▸ **Task statement**
Give again, word for word, every line in the entries below from the line with "destruct err as [e|]." up to and including the line with "destruct (src_Read_steady bufSize", and no other line.

***** Material to process *****

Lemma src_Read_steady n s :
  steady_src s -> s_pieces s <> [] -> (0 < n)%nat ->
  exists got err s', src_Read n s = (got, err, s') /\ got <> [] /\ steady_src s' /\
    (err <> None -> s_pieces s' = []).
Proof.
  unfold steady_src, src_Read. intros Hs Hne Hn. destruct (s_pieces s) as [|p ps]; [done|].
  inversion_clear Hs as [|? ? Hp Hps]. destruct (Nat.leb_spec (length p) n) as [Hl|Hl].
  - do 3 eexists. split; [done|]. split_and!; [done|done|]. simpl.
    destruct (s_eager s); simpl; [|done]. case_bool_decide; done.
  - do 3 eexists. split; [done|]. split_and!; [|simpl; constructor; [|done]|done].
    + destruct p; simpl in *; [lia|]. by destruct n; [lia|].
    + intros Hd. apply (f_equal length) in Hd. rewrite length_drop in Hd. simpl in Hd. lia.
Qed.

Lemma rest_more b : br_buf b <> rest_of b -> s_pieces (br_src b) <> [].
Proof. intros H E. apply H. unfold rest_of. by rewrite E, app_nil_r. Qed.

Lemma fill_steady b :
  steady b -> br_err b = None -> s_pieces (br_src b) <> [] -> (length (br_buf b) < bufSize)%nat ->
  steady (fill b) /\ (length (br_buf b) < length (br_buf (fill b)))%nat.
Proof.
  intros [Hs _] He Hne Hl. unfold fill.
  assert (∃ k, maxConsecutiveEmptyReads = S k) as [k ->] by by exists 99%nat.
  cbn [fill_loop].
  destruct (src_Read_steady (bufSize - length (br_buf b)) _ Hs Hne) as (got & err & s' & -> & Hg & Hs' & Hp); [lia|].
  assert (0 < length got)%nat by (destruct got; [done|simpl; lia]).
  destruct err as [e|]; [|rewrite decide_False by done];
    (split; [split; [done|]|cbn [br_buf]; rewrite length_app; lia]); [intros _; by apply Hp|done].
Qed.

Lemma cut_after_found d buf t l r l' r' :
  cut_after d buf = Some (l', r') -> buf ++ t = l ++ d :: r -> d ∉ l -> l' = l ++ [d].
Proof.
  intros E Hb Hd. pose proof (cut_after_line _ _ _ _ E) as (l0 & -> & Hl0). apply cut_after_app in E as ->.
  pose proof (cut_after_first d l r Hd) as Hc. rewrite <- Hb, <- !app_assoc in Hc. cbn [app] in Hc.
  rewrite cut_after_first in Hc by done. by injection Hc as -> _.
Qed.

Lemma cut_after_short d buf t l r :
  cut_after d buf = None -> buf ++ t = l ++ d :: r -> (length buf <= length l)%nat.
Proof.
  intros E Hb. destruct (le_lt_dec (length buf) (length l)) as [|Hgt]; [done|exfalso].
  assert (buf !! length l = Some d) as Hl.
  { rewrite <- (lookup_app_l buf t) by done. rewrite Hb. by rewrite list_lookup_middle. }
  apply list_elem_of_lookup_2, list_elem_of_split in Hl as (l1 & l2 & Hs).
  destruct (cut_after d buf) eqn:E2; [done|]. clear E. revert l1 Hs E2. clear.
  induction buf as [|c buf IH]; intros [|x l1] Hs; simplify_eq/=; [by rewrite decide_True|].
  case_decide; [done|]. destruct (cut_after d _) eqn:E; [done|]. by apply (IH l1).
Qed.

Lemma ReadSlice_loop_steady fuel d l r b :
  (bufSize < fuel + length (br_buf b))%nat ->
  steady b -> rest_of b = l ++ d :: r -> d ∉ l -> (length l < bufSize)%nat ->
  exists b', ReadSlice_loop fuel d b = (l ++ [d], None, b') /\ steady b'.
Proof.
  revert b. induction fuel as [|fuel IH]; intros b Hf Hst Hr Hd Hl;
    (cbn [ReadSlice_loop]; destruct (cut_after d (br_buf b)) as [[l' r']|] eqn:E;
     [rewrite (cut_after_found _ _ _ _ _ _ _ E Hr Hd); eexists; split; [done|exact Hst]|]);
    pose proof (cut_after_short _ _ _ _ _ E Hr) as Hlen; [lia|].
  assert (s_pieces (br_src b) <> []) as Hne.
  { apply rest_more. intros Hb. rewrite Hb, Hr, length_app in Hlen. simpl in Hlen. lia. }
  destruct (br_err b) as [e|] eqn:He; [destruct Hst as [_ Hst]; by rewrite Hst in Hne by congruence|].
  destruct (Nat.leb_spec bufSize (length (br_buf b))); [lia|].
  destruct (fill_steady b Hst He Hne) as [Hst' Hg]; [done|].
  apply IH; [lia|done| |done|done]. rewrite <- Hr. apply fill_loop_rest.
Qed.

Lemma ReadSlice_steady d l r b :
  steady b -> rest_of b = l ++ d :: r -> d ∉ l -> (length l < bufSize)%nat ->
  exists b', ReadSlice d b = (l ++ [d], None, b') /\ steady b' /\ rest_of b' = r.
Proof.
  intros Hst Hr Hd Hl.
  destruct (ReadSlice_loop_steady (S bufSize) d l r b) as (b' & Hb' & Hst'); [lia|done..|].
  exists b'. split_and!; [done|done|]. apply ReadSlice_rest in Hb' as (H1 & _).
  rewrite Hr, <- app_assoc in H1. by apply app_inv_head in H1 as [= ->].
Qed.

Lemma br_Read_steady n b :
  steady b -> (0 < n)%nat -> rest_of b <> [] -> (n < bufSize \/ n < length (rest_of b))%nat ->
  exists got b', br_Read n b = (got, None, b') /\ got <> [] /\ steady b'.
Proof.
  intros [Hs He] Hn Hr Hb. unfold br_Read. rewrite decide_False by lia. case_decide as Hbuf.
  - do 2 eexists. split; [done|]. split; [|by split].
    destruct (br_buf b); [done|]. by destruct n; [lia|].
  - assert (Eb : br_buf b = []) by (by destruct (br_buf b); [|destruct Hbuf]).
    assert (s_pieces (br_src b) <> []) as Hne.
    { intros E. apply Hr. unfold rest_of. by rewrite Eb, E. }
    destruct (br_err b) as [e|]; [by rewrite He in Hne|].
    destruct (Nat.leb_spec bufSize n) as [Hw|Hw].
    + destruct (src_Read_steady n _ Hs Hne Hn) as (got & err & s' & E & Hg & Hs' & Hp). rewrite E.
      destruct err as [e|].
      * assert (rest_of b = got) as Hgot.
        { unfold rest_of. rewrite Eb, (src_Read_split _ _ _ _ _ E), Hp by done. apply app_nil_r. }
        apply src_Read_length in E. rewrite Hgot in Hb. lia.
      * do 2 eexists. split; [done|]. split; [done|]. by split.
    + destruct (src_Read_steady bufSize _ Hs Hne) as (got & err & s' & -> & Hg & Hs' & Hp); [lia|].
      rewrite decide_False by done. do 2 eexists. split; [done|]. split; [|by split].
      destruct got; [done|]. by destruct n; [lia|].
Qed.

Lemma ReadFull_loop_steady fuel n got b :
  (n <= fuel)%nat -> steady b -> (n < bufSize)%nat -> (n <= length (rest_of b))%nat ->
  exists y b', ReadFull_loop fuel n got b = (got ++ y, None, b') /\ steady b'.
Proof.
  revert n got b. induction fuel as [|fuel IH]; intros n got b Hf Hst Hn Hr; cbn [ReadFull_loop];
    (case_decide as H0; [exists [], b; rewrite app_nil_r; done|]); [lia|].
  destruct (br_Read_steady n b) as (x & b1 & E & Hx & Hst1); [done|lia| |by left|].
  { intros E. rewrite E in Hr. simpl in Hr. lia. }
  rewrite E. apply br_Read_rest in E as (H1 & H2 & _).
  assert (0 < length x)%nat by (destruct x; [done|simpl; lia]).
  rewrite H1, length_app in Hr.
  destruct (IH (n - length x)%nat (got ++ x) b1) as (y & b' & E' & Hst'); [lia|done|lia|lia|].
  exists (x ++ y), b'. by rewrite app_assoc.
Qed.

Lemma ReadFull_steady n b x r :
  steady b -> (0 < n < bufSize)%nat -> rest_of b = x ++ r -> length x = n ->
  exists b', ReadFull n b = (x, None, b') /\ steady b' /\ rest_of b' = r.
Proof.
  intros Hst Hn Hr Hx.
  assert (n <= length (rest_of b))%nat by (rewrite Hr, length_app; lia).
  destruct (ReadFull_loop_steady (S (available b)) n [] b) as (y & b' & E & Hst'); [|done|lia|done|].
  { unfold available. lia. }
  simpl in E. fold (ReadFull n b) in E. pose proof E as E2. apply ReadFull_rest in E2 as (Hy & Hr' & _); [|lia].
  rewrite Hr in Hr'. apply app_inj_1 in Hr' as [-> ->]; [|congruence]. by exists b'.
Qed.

*****

▸ **Solution to this problem**
      destruct err as [e|].
      * assert (rest_of b = got) as Hgot.
        { unfold rest_of. rewrite Eb, (src_Read_split _ _ _ _ _ E), Hp by done. apply app_nil_r. }
        apply src_Read_length in E. rewrite Hgot in Hb. lia.
      * do 2 eexists. split; [done|]. split; [done|]. by split.
    + destruct (src_Read_steady bufSize _ Hs Hne) as (got & err & s' & -> & Hg & Hs' & Hp); [lia|].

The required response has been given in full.